Monday, August 29, 2011

Home...Sweet Home?

Home is not where you live but where they understand you. 
~ Christian Morgenstern ~
I grew up in South Baltimore. From where I am now, it is called back East. In the Midwest, everything is either north, south, east or west. Asking for directions, you get “South on L street, west on A! The streets hardly have names either. Central, Main, names like that and the alphabet letters, now THAT is creativity!

I’m getting kind of hurt and feeling shut out and isolated. I didn’t grow up with the aroma of manure permeating my clothes. The only thing that permeated my clothes was second hand smoke and alcohol from the barrooms my dad went to. My school wasn’t in town, it was right around the corner, which I could walk to on what we deemed asphalt streets, not a dirt road. I didn’t have cows and pigs as pets, I had a dog. I didn’t grow up using the term POP!

I grew up with concrete under my feet. A solid substance if even that was the only solid substance there was in my life. It was MY life, and MY home! But if I say to someone, “I’m from back east, Baltimore.” They get this shocked look like they just saw a hundred naked men streaking through the Church or something. The ‘I’m appalled to be in your presence’ look is getting old for me. It downright hurts.

Don’t get me wrong, living out here is pretty awesome. The big rumbling tractors, the crop dusters zooming over your head, the wild Turkey’s running across your lawn, deer peeking out of the woods to see if the coast is clear. All this makes up the flatland of Nowhere Special Nebraska, where I live now. A huge contrast from back home where the skyscrapers towered over you as you walked the Inner Harbor, the parks all having historical monuments placed throughout the city/state, the aroma of the sea salt, even though Ocean City Maryland was quite a distance from Baltimore, although the Chesapeake Bay is just off of Fort Mc Henry, where unbeknownst to the mid-westerners, the war of 1812 was fought!

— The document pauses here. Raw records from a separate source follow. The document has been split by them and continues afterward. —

(** X11. In practice mode a ground touch ends nothing: [round()] leaves the
    scores, the round and game flags, the next server, the slow motion and
    the frame counter as they were and stays in the round state, while the
    log is still flushed on a touch and extended otherwise. *)
Theorem practice_mode_never_ends_round :
  forall GHW touch px g,
    isPracticeMode g = true -> gameEnded g = false ->
    roundEnded g = false ->
    leavesRoundAtOnce g = false ->
    let g' := round GHW touch px g in
    state g' = state g /\ scores g' = scores g
    /\ gameEnded g' = false /\ roundEnded g' = false
    /\ isPlayer2Serve g' = isPlayer2Serve g
    /\ slowMotionFramesLeft g' = slowMotionFramesLeft g
    /\ frameCounter g' = frameCounter g
    /\ ActList g' = (if touch then [] else ActList g ++ [recordedInput g])%list.
Proof.
  intros GHW touch px g Hp He Hr Hleave. cbv zeta.
  rewrite round_unfold by exact Hleave.
  set (g1 := note ObsRoundTick g).
  set (g2 := recordAndFlush touch g1).
  destruct (recordAndFlush_frame touch g1)
    as (Fst & Fs & _ & Fe & Fr & Fp & _ & _ & Fserve & Fslow & Ff).
  fold g2 in Fst, Fs, Fe, Fr, Fp, Fserve, Fslow, Ff.
  destruct (afterEngine_frame GHW touch px (anyPowerHit g) g2)
    as (Es & El & _).
  destruct (afterEngine_practice GHW touch px (anyPowerHit g) g2)
    as (A1 & A2 & A3 & A4 & A5 & A6).
  { rewrite Fp. exact Hp. }
  { rewrite Fe. exact He. }
  destruct (mergeKeyboards_note ObsRoundTick g) as (_ & _ & Nr).
  fold g1 in Nr.
  rewrite A6 by (rewrite Fr; exact Hr).
  rewrite Es, A1, A2, A3, A4, A5, El, Fst, Fs, Fr, Fserve, Fslow, Ff.
  unfold g2. rewrite recordAndFlush_log, Nr.
  repeat split; auto.
Qed.

Lemma practice_mode_never_ends_round_witness :
  state (round 216 true 100
           (set_isPracticeMode true (run 216 (newGame 15) opening))) = Round.
Proof.
  assert (H1 : isPracticeMode
                 (set_isPracticeMode true (run 216 (newGame 15) opening))
               = true) by reflexivity.
  assert (H2 : gameEnded
                 (set_isPracticeMode true (run 216 (newGame 15) opening))
               = false) by (vm_compute; reflexivity).
  assert (H3 : roundEnded
                 (set_isPracticeMode true (run 216 (newGame 15) opening))
               = false) by (vm_compute; reflexivity).
  assert (H4 : leavesRoundAtOnce
                 (set_isPracticeMode true (run 216 (newGame 15) opening))
               = false) by (vm_compute; reflexivity).
  assert (H5 : state (set_isPracticeMode true
                        (run 216 (newGame 15) opening)) = Round)
    by (vm_compute; reflexivity).
  destruct (practice_mode_never_ends_round 216 true 100
              (set_isPracticeMode true (run 216 (newGame 15) opening))
              H1 H2 H3 H4) as (Hst & _).
  exact (eq_trans Hst H5).
Defined.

I think the shock I receive is from the unknown. The kids out here are not taught about the East Coast, they just hear dark looming stories and that forms their entire opinion of all people from back east. Very judgmental in my opinion, but then, the people back east form an opinion about Southerners or Northerners, but the mid-westerners? We were not taught about them either. In school we were taught that it was all flatland and farming out here, and well, that wasn’t a misconception by any means. A friend here said, “It’s an entirely different mentality once you cross the Mississippi and head East.” That’s what they’re taught.

As kids grow up out here in the State with a major hospital hundreds of miles away, a state with an airport hours away. (I grew up with BWI Airport within ten minutes of my house, and Johns Hopkins a hop skip and a jump) a state that kids want to hurriedly grow up and leave behind, but one in which, they always want to return to, with time.

We realize in life...even after being told a million times, that HOME is where the heart is.

Who are the ones that aid/comfort me? Assist me? Makes me feel like I’m a member of a family? Writers! Certainly not either state that I’ve been in.  If I need to actually ASK for your assistance or you need to ASK how I’m getting along? Then you don’t know me...or care.

Home is a place you grow up wanting to leave, and grow old wanting to get back to.  
~John Ed Pearce ~


M. SUE said...

Having home addresses in six states in twenty years AFTER our children were college age caused our youngest child, age 20, to observe, "I knew the children were supposed to grow up and leave home; I just didn't know the parents were!" Culture shock set in quickly when we landed in Tucson in March in 1984, having left seven years of living in Northern Maine. We left family and friends and moved to where basically no one knew any of our family or our culture. How do you introduce your very precious absent family members or memories to someone who either cannot understand or doesn't care to? Perhaps this is why writers become "family". Writers are generally good listeners, maybe because they want a story, but I prefer to believe it's because they really care about who I am and where I am from.
Thinking~M. Sue

joni said...

I love diversity. :) I haven't been in many states, but each one I HAVE been to, I learned from. People are different all over the world and respecting the differences is what makes this world a great place.

I'm a city gal who belonged on a farm and beau is a farm guy who likes the city. lol

He just doesn't realize how bad I had it or how good life is out here, as opposed to 'back east'. :)

And I really care about who you are! When someone lives by example? They earn my utmost respect and love!